AIM OF THE EXERCISE
When you output the entries, begin with the first line and end with the line containing "From S2P Require Import Prelude", keeping each line exactly as it is.

§

(* ===== verification/Machine.v ===== *)
(** The evaluation loop: work items are popped, frames run, and host calls are queued and
    awaited ([rex-engine/src/evaluator/eval.rs] and [evaluator/mod.rs]). *)

From S2P Require Import Prelude Span Types Unify UnifyComplete BTree Adts Syntax TypedExprs Errors Heap.
From S2P Require Import HeapTrace HeapStress HeapCollect HeapSafety Env Scope Lists Values EvalScheduler Calls NativeTask.
From S2P Require Import HostScheduler Frames Registry EvalOps Eval.

(** * The machine *)

Record ScopedState : Type := mkScopedState { st_frames : EFrames; st_scheduler : EvalScheduler RootedPtr }.

Abbreviation CM A := (ST (RootScope * ScopedState) A).

Definition on_scope {A} (m : SM A) : CM A := fun s => let '(r, sc) := m s.1 in (r, (sc, s.2)).
Definition on_frames {A} (m : EM A) : CM A := fun s =>
  let '(r, (sc, fs)) := m (s.1, st_frames s.2) in (r, (sc, mkScopedState fs (st_scheduler s.2))).
Definition schedule (item : EvalWorkItem RootedPtr) : CM unit := fun s =>
  (Ok tt, (s.1, mkScopedState (st_frames s.2) (schedule_next item (st_scheduler s.2)))).

(** * Collecting *)

(** [LiveRootMapper]: it changes nothing and records every token it sees. *)
#[export] Instance live_root_mapper
  : FrameValueMapper (gset RootedPtr) RootedPtr ScopedEnvironment RootedPtr ScopedEnvironment := {
  map_value value := fun live => (Ok value, {[value]} ∪ live);
  map_environment env := fun live => (Ok env, list_to_set (Scoped_visit_values env) ∪ live) }.

Section machine.
Context (debug_assertions : bool) {F : Type} (runtime : RuntimeCore F).

Definition collect_machine_if_needed : CM unit := fun s =>
  let '(sc, state) := s in
  if negb (collect_needed (rs_heap sc)) then (Ok tt, s)
  else
    match map_frames Frame_map_values (st_frames state) (∅ : gset RootedPtr) with
    | (Err e, _) => (Err e, (sc, mkScopedState FrameStore_default (st_scheduler state)))
    | (Ok fs, live) =>
        let live := live ∪ list_to_set (scheduled_values (st_scheduler state)) ∪
                    list_to_set (typeclass_values (typeclasses runtime)) ∪
                    list_to_set (registry_values (natives runtime)) in
        let '(r, sc) := collect_if_needed debug_assertions live sc in
        (r, (sc, mkScopedState fs (st_scheduler state)))
    end.

(** * One cycle *)

Inductive ScopedCycleOutcome : Type :=
  | CycleContinue (native_request : option (FrameId * NativeCallRequest))
  | CycleCompleted (value : RootedPtr).

Definition pop_item : CM (EvalWorkItem RootedPtr) := fun s =>
  match pop_next (st_scheduler s.2) with
  | (Some item, scheduler) => (Ok item, (s.1, mkScopedState (st_frames s.2) scheduler))
  | (None, scheduler) => (internal "eval scheduler ran out of ready work", (s.1, mkScopedState (st_frames s.2) scheduler))
  end.

(** [for child in children.into_iter().rev() { scheduler.schedule_next(enter(child)) }] *)
Definition schedule_children (children : list FrameId) : CM unit :=
  let* _ := mapM_st (fun child => schedule (enter child)) (rev children) in mret tt.

(** What the machine does for a control. *)
Definition apply_control (frame_id : FrameId) (control : EvalControl) : CM ScopedCycleOutcome :=
  match control with
  | Push expr env =>
      let* child := on_frames (in_frames (store_insert (frame_for_expr (Some frame_id) expr env))) in
      let* _ := schedule (enter child) in
      mret (CycleContinue None)
  | PushFrame frame =>
      let* child := on_frames (in_frames (store_insert frame)) in
      let* _ := schedule (enter child) in
      mret (CycleContinue None)
  | Schedule children => let* _ := schedule_children children in mret (CycleContinue None)
  | Wait => mret (CycleContinue None)
  | AwaitNative call =>
      let* child := on_frames (in_frames (store_insert (FrameNativeHost (Some frame_id)))) in
      mret (CycleContinue (Some (child, call)))
  | Return value =>
      let* frame := on_frames (in_frames (store_remove frame_id)) in
      match frame_parent frame with
      | None => mret (CycleCompleted value)
      | Some parent =>
          let* _ := schedule (receive parent frame_id value) in
          mret (CycleContinue None)
      end
  end.

(** A completion of a host call becomes a value for its frame. *)
Definition deliver_completion (completed_native : option (FrameId * NativeCompletion)) : CM unit :=
  match completed_native with
  | None => mret tt
  | Some (frame, completion) =>
      let* value := on_scope (alloc_value debug_assertions (type_system runtime) (completion_value completion)
                                (completion_expected completion)) in
      schedule (receive frame frame value)
  end.

Definition run_scoped_eval_cycle (completed_native : option (FrameId * NativeCompletion)) : CM ScopedCycleOutcome :=
  let* _ := deliver_completion completed_native in
  let* item := pop_item in
  let* frame := on_frames (in_frames (store_get (item_frame item))) in
  let* control := on_frames
    match item_returned item with
    | Some returned =>
        eval_receive debug_assertions runtime (item_frame item) frame (ret_child returned) (ret_value returned)
    | None => eval_enter debug_assertions runtime (item_frame item) frame
    end in
  apply_control (item_frame item) control.

Inductive RuntimeCycleOutcome : Type :=
  | RuntimeContinue (queued_native : option (FrameId * NativeCall))
  | RuntimeCompleted (value : RootedPtr).

(** The call of a request is prepared inside the scope; [None]: the fuel for its exports
    ran out. *)
Definition run_runtime_cycle (fuel : nat) (completed_native : option (FrameId * NativeCompletion))
  : CM (option RuntimeCycleOutcome) :=
  let* outcome := run_scoped_eval_cycle completed_native in
  match outcome with
  | CycleCompleted value => mret (Some (RuntimeCompleted value))
  | CycleContinue None => mret (Some (RuntimeContinue None))
  | CycleContinue (Some (frame, request)) => fun s =>
      match prepare debug_assertions (type_system runtime) fuel request s.1 with
      | None => (Ok None, s)
      | Some (Err e, sc) => (Err e, (sc, s.2))
      | Some (Ok call, sc) => (Ok (Some (RuntimeContinue (Some (frame, call)))), (sc, s.2))
      end
  end.

(** * The loop

    A host future answers a value; the completion adds the type of the call. *)
Context {C Permit : Type} `{PC : ParallelismController C Permit}.
Context (policy : F -> F) (poll_host : F -> Poll (result EngineError Value) * F).

Definition HostFuture : Type := F * ty.

Definition invoke_call (call : NativeCall) : result EngineError HostFuture :=
  let? future := call_invoke runtime policy call in Ok (future, call_result_type call).

Definition poll_call (future : HostFuture) : Poll (result EngineError NativeCompletion) * HostFuture :=
  match poll_host future.1 with
  | (PollReady (Ok value), f) => (PollReady (Ok (mkCompletion value future.2)), (f, future.2))
  | (PollReady (Err e), f) => (PollReady (Err e), (f, future.2))
  | (PollPending, f) => (PollPending, (f, future.2))
  end.

Abbreviation Host := (@HostScheduler.HostScheduler NativeCall HostFuture NativeCompletion C Permit).

Inductive EvalBoundary : Type := MoreInternalWork | HostWork | WaitingForHost.

Definition wait_for_host (b : EvalBoundary) : bool :=
  match b with HostWork | WaitingForHost => true | MoreInternalWork => false end.

Definition boundary_from_state (state : ScopedState) (host : Host) : exec EvalBoundary :=
  if has_ready_work (st_scheduler state) then Ok MoreInternalWork
  else if has_queued_native_work host then Ok HostWork
  else if has_pending_native_work host then Ok WaitingForHost
  else internal "eval scheduler has no internal or host work".

Record EvalLoop : Type := mkEvalLoop {
  lp_heap : Heap; lp_state : ScopedState; lp_host : Host; lp_boundary : EvalBoundary }.

(** How the loop ends: with a value, or a fault. *)
Abbreviation LoopStep := (exec RootedPtr * Heap + EvalLoop)%type.

Definition next_boundary (h : Heap) (state : ScopedState) (host : Host) : LoopStep :=
  match boundary_from_state state host with
  | Ok b => inr (mkEvalLoop h state host b)
  | Err e => inl (Err e, h)
  end.

(** The cycle inside [machine_root_scope]. *)
Definition scoped_cycle (fuel : nat) (completed : option (FrameId * NativeCompletion)) (h : Heap) (state : ScopedState)
  : exec (option RuntimeCycleOutcome) * (Heap * ScopedState) :=
  let '(r, (sc, state)) :=
    (let* _ := collect_machine_if_needed in run_runtime_cycle fuel completed)
      (mkScope (set_defer_collection true h) [] true, state) in
  (r, (set_defer_collection false (rs_heap sc), state)).

Definition run_cycle (fuel : nat) (completed : option (FrameId * NativeCompletion)) (h : Heap) (state : ScopedState)
    (host : Host) : option LoopStep :=
  match scoped_cycle fuel completed h state with
  | (Err e, (h, _)) => Some (inl (Err e, h))
  | (Ok None, _) => None
  | (Ok (Some (RuntimeCompleted result)), (h, _)) => Some (inl (Ok result, h))
  | (Ok (Some (RuntimeContinue queued_native)), (h, state)) =>
      let host := match queued_native with
        | Some (frame, call) => schedule_native call_scheduling frame call host
        | None => host
        end in
      Some (next_boundary h state host)
  end.

(** One round of the loop; [None]: the fuel for the host or for an export ran out. *)
Definition eval_round (fuel : nat) (l : EvalLoop) : option LoopStep :=
  let wait := wait_for_host (lp_boundary l) in
  let limit := ready_work_limit_of (parallelism_controller (lp_host l)) in
  let state := mkScopedState (st_frames (lp_state l)) (set_ready_work_limit limit (st_scheduler (lp_state l))) in
  match poll_pending_native invoke_call poll_call fuel wait (lp_host l) with
  | None => None
  | Some (Err e, _) => Some (inl (raise e, lp_heap l))
  | Some (Ok Progress, host) => Some (next_boundary (lp_heap l) state host)
  | Some (Ok (Completed frame completion), host) => run_cycle fuel (Some (frame, completion)) (lp_heap l) state host
  | Some (Ok Idle, host) =>
      if wait then Some (inl (internal "eval scheduler ran out of host work", lp_heap l))
      else run_cycle fuel None (lp_heap l) state host
  end.

Fixpoint eval_loop (fuel : nat) (l : EvalLoop) : option (exec RootedPtr * Heap) :=
  match fuel with
  | 0 => None
  | S fuel' =>
      match eval_round fuel l with
      | None => None
      | Some (inl r) => Some r
      | Some (inr l) => eval_loop fuel' l
      end
  end.

(** ** Starting *)

Definition alloc_inputs (input_args : list (Value * ty)) : SM (list (RootedPtr * ty)) :=
  mapM_st (fun a => let* v := alloc_value debug_assertions (type_system runtime) a.1 a.2 in mret (v, a.2)) input_args.

Definition start_machine (limit : N) (rooted_env : RootedEnvironment) (expr : TypedExpr) (input_args : list (Value * ty))
  : SM ScopedState :=
  let env := to_scoped_environment rooted_env in
  let* start := match input_args with
    | [] => mret (env, expr)
    | _ =>
        let* args := alloc_inputs input_args in
        mlift (fun _ => synthetic_rooted_application_expr_from_head env expr args)
    end in
  mlift (fun _ =>
    match store_insert (frame_for_expr None start.2 start.1) FrameStore_default with
    | (Ok root_frame, frames) => Ok (mkScopedState frames (EvalScheduler_new root_frame limit))
    | (Err e, _) => Err e
    end).

Definition eval_typed_expr (fuel : nat) (controller : C) (rooted_env : RootedEnvironment) (expr : TypedExpr)
    (input_args : list (Value * ty)) (h : Heap) : option (exec RootedPtr * Heap) :=
  match machine_root_scope (start_machine (ready_work_limit_of controller) rooted_env expr input_args) h with
  | (Err e, h) => Some (Err e, h)
  | (Ok state, h) => eval_loop fuel (mkEvalLoop h state (HostScheduler_new controller) MoreInternalWork)
  end.

(** * [Evaluator::run] *)

Record MainInput : Type := mkMainInput { input_name : string; input_typ : ty }.
Record CompiledProgram : Type := mkProgram {
  prog_inputs : list MainInput; prog_result_type : ty; prog_env : RootedEnvironment; prog_expr : TypedExpr }.

(** A [BTreeSet] of names: their sorted list. *)
Definition name_set (names : list string) : list string := map fst (foldl (fun s n => btree_insert n tt s) [] names).
Definition set_difference (a b : list string) : list string := List.filter (fun n => negb (bool_decide (n ∈ b))) a.

Fixpoint take_inputs (signature : list MainInput) (inputs : list (string * Value)) : exec (list (Value * ty)) :=
  match signature with
  | [] => Ok []
  | input :: signature =>
      let? found := ok_or (btree_remove (input_name input) inputs) "validated input map was incomplete" in
      let? rest := take_inputs signature found.2 in
      Ok ((found.1, input_typ input) :: rest)
  end.

Definition main_input_args (signature : list MainInput) (inputs : list (string * Value)) : exec (list (Value * ty)) :=
  let expected := name_set (map input_name signature) in
  let actual := map fst inputs in
  if decide (expected <> actual) then
    raise (MainInputMismatch (set_difference expected actual) (set_difference actual expected))
  else take_inputs signature inputs.

(** The result's type, from the value when the signature leaves it open. *)
Definition resolve_result_type (result_type : ty) (result : RootedPtr) (h : Heap) : exec ty * Heap :=
  if closed_type result_type then (Ok result_type, h)
  else
    match machine_root_scope (infer_type debug_assertions result) h with
    | (Err e, h) => (Err e, h)
    | (Ok actual, h) => ((let? s := unify_native result_type actual in Ok (apply s result_type)), h)
    end.

(** The export runs in a machine scope of its own. *)
Definition export_result (fuel : nat) (result : RootedPtr) (result_type : ty) (h : Heap) : option (exec Value * Heap) :=
  match export_value debug_assertions (type_system runtime) fuel result result_type
          (mkScope (set_defer_collection true h) [] true) with
  | None => None
  | Some (r, sc) => Some (r, set_defer_collection false (rs_heap sc))
  end.

Definition evaluator_run (fuel : nat) (controller : C) (program : CompiledProgram) (inputs : list (string * Value))
    (h : Heap) : option (exec Value * Heap) :=
  match main_input_args (prog_inputs program) inputs with
  | Err e => Some (Err e, h)
  | Ok args =>
      match eval_typed_expr fuel controller (prog_env program) (prog_expr program) args h with
      | None => None
      | Some (Err e, h) => Some (Err e, h)
      | Some (Ok result, h) =>
          match resolve_result_type (prog_result_type program) result h with
          | (Err e, h) => Some (Err e, h)
          | (Ok result_type, h) => export_result fuel result result_type h
          end
      end
  end.
End machine.
#[local] Ltac yield_leaf ::=
  first [apply alloc_scalar_yields | apply u64_of_usize_gives | apply items_len_gives | apply native_sequence_yields].

Lemma partition_loop_yields values matches indices :
  Forall (fun i => exists b : bool, matches !! i = Some (Some b)) indices ->
  yields (partition_loop debug values indices matches) any.
Proof using.
  induction 1 as [|i indices [b Hb] _ IH]; [by apply yields_ret|]. simpl. steps. rewrite Hb.
  destruct b; (eapply yields_bind; [apply IH|]; intros; by apply yields_ret).
Qed.

Lemma predicate_finish_yields mode values matches :
  (forall n i, items_len values = Ok n -> i < n -> exists b : bool, matches !! i = Some (Some b)) ->
  yields (predicate_finish debug mode values matches) any.
Proof using.
  intros H. destruct mode; simpl; [yield|]. steps.
  eapply yields_bind; [apply partition_loop_yields|intros ? _; yield].
  apply Forall_forall. intros i Hi%elem_of_seq. eapply H; [eassumption|lia].
Qed.

Lemma search_step_yields (t : NativeListSearch RootedPtr) : yields (search_apply_next debug t) returns_or_pushes.
Proof using. unfold search_apply_next. steps. apply pushes_both, native_apply_step_yields. Qed.

Lemma search_exhausted_yields (t : NativeListSearch RootedPtr) : yields (search_exhausted debug t) returns_or_pushes.
Proof using. apply returns_both, return_root_yields. unfold option_from_native_pointer. destruct (ls_mode t); yield. Qed.

Lemma search_enter_yields t : yields (search_enter debug t) (fun r => returns_or_pushes r.1).
Proof using.
  unfold search_enter. steps; (eapply yields_bind; [first [apply search_exhausted_yields | apply search_step_yields]|];
    intros step Hs; by apply yields_ret).
Qed.

Definition fold_bound (t : NativeFold RootedPtr) : Prop := forall n, items_len (fo_values t) = Ok n -> fo_next_index t < n.

Lemma fold_value_at_yields t : fold_bound t -> yields (fold_value_at debug t (fo_next_index t)) any.
Proof using.
  intros Hb. unfold fold_value_at. destruct (fo_order t); [yield|]. steps.
  - apply Hb in Hlen. lia.
  - yield.
Qed.

Lemma fold_first_yields t : fold_bound t -> yields (fold_apply_first debug t) pushes.
Proof using.
  intros Hb. unfold fold_apply_first. apply (yields_bind _ _ _ _ any).
  - destruct (fo_order t); [by apply yields_ret|by apply fold_value_at_yields].
  - intros arg _. apply native_apply_step_yields.
Qed.


Lemma fold_enter_yields t : yields (fold_enter debug t) (fun r => enter_result (r.1, Fold r.2)).
Proof using.
  unfold fold_enter. steps; [done|].
  eapply yields_bind; [apply fold_first_yields|].
  - intros n Hn. simpl in *. by eapply nonempty_len.
  - intros step Hs. apply yields_ret. destruct step; simpl in *; try done. split; [done|].
    intros n Hn. by eapply nonempty_len.
Qed.

Lemma eq_result_yields t b : yields (eq_result debug t b) returns.
Proof using. apply return_root_yields. yield. Qed.

Lemma eq_first_yields t : yields (eq_apply_first debug t) pushes.
Proof using. unfold eq_apply_first, overloaded_root. steps. apply native_apply_step_yields. Qed.

(** The task is kept beside the step. *)
Lemma beside_yields {T} (m : SM NativeStep) (t : T) P :
  yields m P -> yields (let* step := m in mret (step, t)) (fun r => r.2 = t /\ P r.1).
Proof using. intros H. eapply yields_bind; [apply H|]. intros step Hs. by apply yields_ret. Qed.

Lemma eq_enter_yields t : yields (eq_enter debug t) (fun r => enter_result (r.1, ArrayEq r.2)).
Proof using.
  unfold eq_enter. steps.
  1,2: eapply yields_mono; [apply beside_yields, eq_result_yields|]; intros [[] ?] [? Hr]; simpl in *; by subst.
  eapply yields_mono; [apply beside_yields, eq_first_yields|]; intros [[] ?] [? Hr]; simpl in *; by subst.
Qed.

Lemma sum_first_yields t : is_Some (su_plus t) -> is_Some (su_acc t) -> yields (sum_apply_first t) pushes.
Proof using. intros [p Hp] [a Ha]. unfold sum_apply_first. rewrite Hp, Ha. steps. apply native_apply_step_yields. Qed.

Lemma sum_enter_yields t : su_state t = FoldEnter -> yields (sum_enter debug t) (fun r => enter_result (r.1, Sum r.2)).
Proof using.
  intros Hs. unfold sum_enter. steps; [unfold enter_result; simpl; by rewrite Hs|done|]. unfold sum_apply_first_may_allocate.
  apply (yields_bind _ _ _ _ any); [unfold overloaded_root; yield|]. intros plus _. cbn zeta.
  eapply yields_mono; [apply beside_yields, sum_first_yields; simpl; eauto|].
  intros [[] t1] [? Hr]; simpl in *; subst; try done. hnf. simpl. eauto.
Qed.

Lemma mean_div_first_yields t : me_state t = MeanApplyDivFirst -> is_Some (me_acc t) ->
  yields (mean_apply_div_first debug t) (fun r => pushes r.1 /\ task_one (Mean r.2)).
Proof using.
  intros Hs [a Ha]. unfold mean_apply_div_first. rewrite Ha. unfold overloaded_root, len_value_for_native_type. steps.
  eapply yields_mono; [apply beside_yields, native_apply_step_yields|].
  intros [step t'] [? Hr]. simpl in *. subst. simpl. rewrite Hs. split; [done|simpl; eauto].
Qed.

Lemma mean_plus_first_yields t : is_Some (me_acc t) -> yields (mean_apply_plus_first debug t) pushes.
Proof using.
  intros [a Ha]. unfold mean_apply_plus_first. rewrite Ha. unfold overloaded_root. steps. apply native_apply_step_yields.
Qed.

Lemma mean_enter_yields t : yields (mean_enter debug t) (fun r => enter_result (r.1, Mean r.2)).
Proof using.
  unfold mean_enter. steps.
  - eapply yields_mono; [apply mean_div_first_yields; [done|simpl; eauto]|].
    intros [[] t'] [Hp Ht]; done.
  - eapply yields_mono; [apply beside_yields, mean_plus_first_yields; simpl; eauto|].
    intros [[] ?] [? Hr]; simpl in *; by subst.
Qed.

Lemma nonempty_length {A} (l : list A) : l <> [] -> 0 < length l.
Proof using. destruct l; simpl; [done|lia]. Qed.

Lemma return_dict_yields entries : yields (return_dict debug entries) returns.
Proof using. apply return_root_yields. yield. Qed.

(** A task that returns at once, whatever it is then. *)
Lemma beside_returns (m : SM NativeStep) (t : NativeTask RootedPtr) :
  yields m returns -> yields (unchanged t m) enter_result.
Proof using. intros H. eapply unchanged_yields; [apply H|]. by intros []. Qed.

§

FINISHED EXERCISE
(* ===== verification/Machine.v ===== *)
(** The evaluation loop: work items are popped, frames run, and host calls are queued and
    awaited ([rex-engine/src/evaluator/eval.rs] and [evaluator/mod.rs]). *)

From S2P Require Import Prelude Span Types Unify UnifyComplete BTree Adts Syntax TypedExprs Errors Heap.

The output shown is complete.